State-owned Saudi Arabian Oil Co. reduced prices on Tuesday for all of the crude oil grades it sells to Asia, while increasing them for U.S. and European buyers. The move comes just days before OPEC and its allies meet in Vienna to discuss the possibility of production curbs. While the price reductions are for January shipments, they follow increased Saudi flows to most major Asian markets last month, as the kingdom raised production to record levels.
Saudi Aramco curbed Asian pricing the most for its Super Light and Extra Light grades, by $2 and $1.50 a barrel, respectively, according to an emailed statement. Since the company increased levels for Europe and the U.S., the reduction to Asia seems “part of a shift towards a stronger focus on growth areas,” Van Cleef said.
It also occurs as the U.S. is pumping a record 11.7 million barrels a day on average, according to the Energy Information Administration.
“With higher U.S. supply there’s more competition in the market, so if you’re focusing on the growing demand market, you need to be more competitive,” said Giovanni Staunovo, a commodity analyst at UBS Group AG.
The Organization of Petroleum Exporting Countries will consider continuing production cuts with allies led by Russia at meetings this week, though Saudi Energy Minister Khalid Al-Falih has said it’s too early to say whether an agreement will be reached.

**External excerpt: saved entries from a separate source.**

(** *** The journal of a force-resolve *)

Definition journal_relation {P} (R : Fs → Fs → Prop)
    (s s' : World (J:=Fs) (S:=InMemoryShadow.Store) * P) : Prop :=
  R (w_journal s.1) (w_journal s'.1).
#[local] Instance journal_relation_preorder {P} R : PreOrder R → PreOrder (journal_relation (P:=P) R).
Proof using Type.
  intros HR. split; [intros s; unfold journal_relation; reflexivity|].
  intros s1 s2 s3 H1 H2. unfold journal_relation in *. by etrans.
Qed.

Lemma keeps_lift_bind {S A B} (R : S → S → Prop) `{!PreOrder R} (x : UnderlayResult A)
    (f : A → ST UnderlayError S B) :
  (∀ a, x = Ok a → keeps R (f a)) → keeps R (st_lift x ≫= f).
Proof using Type.
  intros Hf s r s'. unfold mbind, ST_bind, st_lift. destruct x as [a|e]; [by apply Hf|].
  by intros [= <- <-].
Qed.

Lemma read_record_found t s record s1 :
  JsonFileJournal.get o (cd_journal codecs) t s = (Ok (Some record), s1) →
  ∃ text, fs_files s !! (t +:+ ".json") = Some text ∧ decode (cd_journal codecs) text = Ok record.
Proof using Type.
  unfold JsonFileJournal.get. intros (path & s2 & [= Hp <-] & Hr)%ST_bind_Ok.
  apply JsonFileJournal.journal_path_for_Ok in Hp as [-> _].
  unfold read_if_exists in Hr. apply ST_bind_Ok in Hr as (s3 & s4 & [= <- <-] & Hr).
  case_match; [|done]. apply ST_bind_Ok in Hr as (r & s5 & Hr & [= -> _]).
  unfold read_record in Hr. apply ST_bind_Ok in Hr as (text & s6 & Hr & [= Hd _]).
  unfold map_io, read_file, syscall in Hr. destruct (io_fault o (fs_calls s)); [done|].
  unfold file_of, json_name in *. destruct (fs_files s !! _) as [t'|] eqn:Ht; [|done].
  injection Hr as <- _. exists t'. split; [done|].
  destruct (decode (cd_journal codecs) t'); by simplify_eq/=.
Qed.

Lemma put_replaced record :
  keeps (replaced (tx_id record +:+ ".json")) (JsonFileJournal.put o (cd_journal codecs) record).
Proof using Type.
  apply keeps_lift_bind; [apply _|]. intros path [-> _]%JsonFileJournal.journal_path_for_Ok.
  apply keeps_bind; [apply _|apply keeps_lift, _|]. intros. apply atomic_write_replaced.
Qed.

Lemma journal_read_same t (w0 : World (J:=Fs) (S:=InMemoryShadow.Store)) x0 w1 :
  journal_read t w0 = (x0, w1) → same_files (w_journal w0) (w_journal w1).
Proof using Type.
  unfold journal_read. simpl.
  destruct (JsonFileJournal.get _ _ t (w_journal w0)) as [y j] eqn:Hg. intros [= <- <-]. simpl.
  unfold JsonFileJournal.get in Hg. eapply reads_only_bind; [| |exact Hg];
    [apply reads_only_lift|intros; apply read_if_exists_reads].
Qed.

(** A step of the service that is not about the journal. *)
Lemma on_world_quiet {P A} R `{!PreOrder R}
    (m : ST UnderlayError (World (J:=Fs) (S:=InMemoryShadow.Store)) A) :
  (∀ w0 x0 w1, m w0 = (x0, w1) → w_journal w1 = w_journal w0) →
  keeps (journal_relation (P:=P) R) (on_world m).
Proof using Type.
  intros Hm [w0 p0] r s. unfold on_world. destruct (m w0) as [x0 w4] eqn:Hx.
  intros [= <- <-]. unfold journal_relation. simpl. rewrite (Hm _ _ _ Hx). reflexivity.
Qed.
Ltac quiet := apply keeps_bind; [apply _|apply on_world_quiet; [apply _|by intros ? ? ? [= <- <-]]|].

Lemma force_resolve_journal {Z P} `{!AuthorizationPolicy Z} `{!ProductAuditStore P} env (policy : Z) q w p x w' p' :
  force_resolve_transaction (J:=Fs) (S:=InMemoryShadow.Store) (P:=P) env policy q (w, p) = (x, (w', p')) →
  resolved_file q (w_journal w) (w_journal w').
Proof using Type.
  unfold force_resolve_transaction.
  intros Hrun. unfold mbind at 1, ST_bind at 1, st_lift at 1 in Hrun.
  destruct (validate_force_resolve_request q) as [[]|e]; [|by simplify_eq; left].
  unfold mbind at 1, ST_bind at 1, on_world at 1 in Hrun.
  destruct (journal_read (fr_tx_id q) w) as [c0 w1] eqn:H1. apply journal_read_same in H1.
  destruct c0 as [c0|e]; [|by simplify_eq; left].
  unfold mbind at 1, ST_bind at 1, st_lift at 1 in Hrun.
  destruct (ok_or c0 _) as [candidate|e]; [|by simplify_eq; left].
  unfold mbind at 1, ST_bind at 1, on_world at 1 in Hrun.
  destruct (ask_result _ w1) as [y w2] eqn:H2.
  assert (w_journal w2 = w_journal w1) as Hj2 by (by injection H2 as _ <-).
  destruct y; [|simplify_eq; left; by rewrite Hj2].
  unfold mbind at 1, ST_bind at 1, on_world at 1 in Hrun.
  destruct (journal_read (fr_tx_id q) w2) as [r0 w3] eqn:H3. pose proof (journal_read_same _ _ _ _ H3) as Hs3.
  rewrite Hj2 in Hs3. assert (same_files (w_journal w) (w_journal w3)) as Hs by (by etrans).
  destruct r0 as [r0|e]; [|injection Hrun as _ <- _; by left].
  unfold mbind at 1, ST_bind at 1, st_lift at 1 in Hrun.
  destruct r0 as [record|]; [|injection Hrun as _ <- _; by left]. cbn [ok_or] in Hrun.
  right. assert (∃ text, fs_files (w_journal w) !! (fr_tx_id q +:+ ".json") = Some text ∧
    decode (cd_journal codecs) text = Ok record) as (text & Ht & Hd).
  { destruct H1 as [Hf1 _]. rewrite <-Hf1, <-Hj2. revert H3. unfold journal_read. simpl.
    destruct (JsonFileJournal.get _ _ _ (w_journal w2)) as [y j] eqn:Hg. intros [= -> _].
    by eapply read_record_found. }
  exists text, record. split_and!; [done..|].
  etrans; [by apply same_files_replaced|].
  change (journal_relation (P:=P) (replaced (tx_id record +:+ ".json")) (w3, p) (w', p')).
  revert Hrun. generalize (w3, p) as s0, (w', p') as s1. intros s0 s1 Hrun.
  set (R := journal_relation (P:=P) (replaced (tx_id record +:+ ".json"))).
  revert s0 x s1 Hrun. apply keeps_bind; [apply _|apply keeps_lift, _|intros _].
  apply keeps_bind; [apply _|apply keeps_lift, _|intros authorization].
  quiet. intros t1.
  apply keeps_bind; [apply _| |intros _].
  { intros [w0 p0] r s. unfold AdminOps.on_audit. destruct (product_append _ p0).
    intros [= <- <-]. unfold R, journal_relation. simpl. reflexivity. }
  quiet. intros t2. quiet. intros t3.
  apply keeps_lift_bind; [apply _|]. intros resolved Hres.
  assert (tx_id resolved = tx_id record) as Htx.
  { unfold transition_phase in Hres. inv_ok. by destruct record. }
  apply keeps_bind; [apply _| |intros _].
  { intros [w0 p0] r s. unfold on_world, journal_write. simpl.
    destruct (JsonFileJournal.put _ _ resolved (w_journal w0)) as [y j] eqn:Hp.
    intros [= <- <-]. unfold R, journal_relation. simpl. rewrite <-Htx. by eapply put_replaced. }
  quiet. intros _. apply keeps_ret, _.
Qed.

Lemma emits_appended path (k : SinkState Fs NoopOperationAudit.Store) events :
  appended path (operation_summaries k)
    (operation_summaries (foldl (λ k e, sink_emit
       (OperationSummaryStore0:=summary_store path) e k) k events)).
Proof using Type.
  revert k. induction events as [|e events IH]; intros k; simpl; [reflexivity|].
  etrans; [|apply IH]. unfold sink_emit. simpl.
  destruct (JsonFileOperationSummaries.record_event _ _ _ e (operation_summaries k)) as [r s] eqn:Hr.
  assert (appended path (operation_summaries k) s) as Ha.
  { unfold JsonFileOperationSummaries.record_event in Hr. case_match; [|injection Hr as _ <-; reflexivity].
    by eapply log_append_appended. }
  repeat case_match; simpl; done.
Qed.

Lemma force_resolve_allowed root path q d r d' :
  run_force_resolve path q d = (r, d') →
  ∀ p, allowed (ForceResolve root path q) p (part p d) (part p d').
Proof using Type.
  intros Hrun. destruct (fr_break_glass_enabled q) eqn:Hb.
  2:{ intros p. pose proof (force_resolve_refused _ _ _ _ _ Hb Hrun p) as Hs. simpl. rewrite Hb.
      by destruct p. }
  revert Hrun. unfold run_force_resolve, service_force_resolve_transaction.
  destruct (service_for_journal_and_summaries (dk_journal d) (dk_summaries d)) as [se s] eqn:Hs.
  destruct (force_resolve_transaction _ _ _ _) as [x [w p]] eqn:Hr.
  apply force_resolve_journal in Hr. injection Hs as <- <-.
  intros [= <- <-] []; simpl; rewrite ?Hb; try reflexivity; [exact Hr|]. apply emits_appended.
Qed.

The Saudi discounts to Asia just before the meeting could be an effort to increase ties with Asian customers while taking the edge off any potential price increase later, according to Michael Poulsen, an analyst at A/S Global Risk Management, noting that he was speculating on the reason for lower prices.
“They’re fighting very hard for the Asia market share,” he said by phone.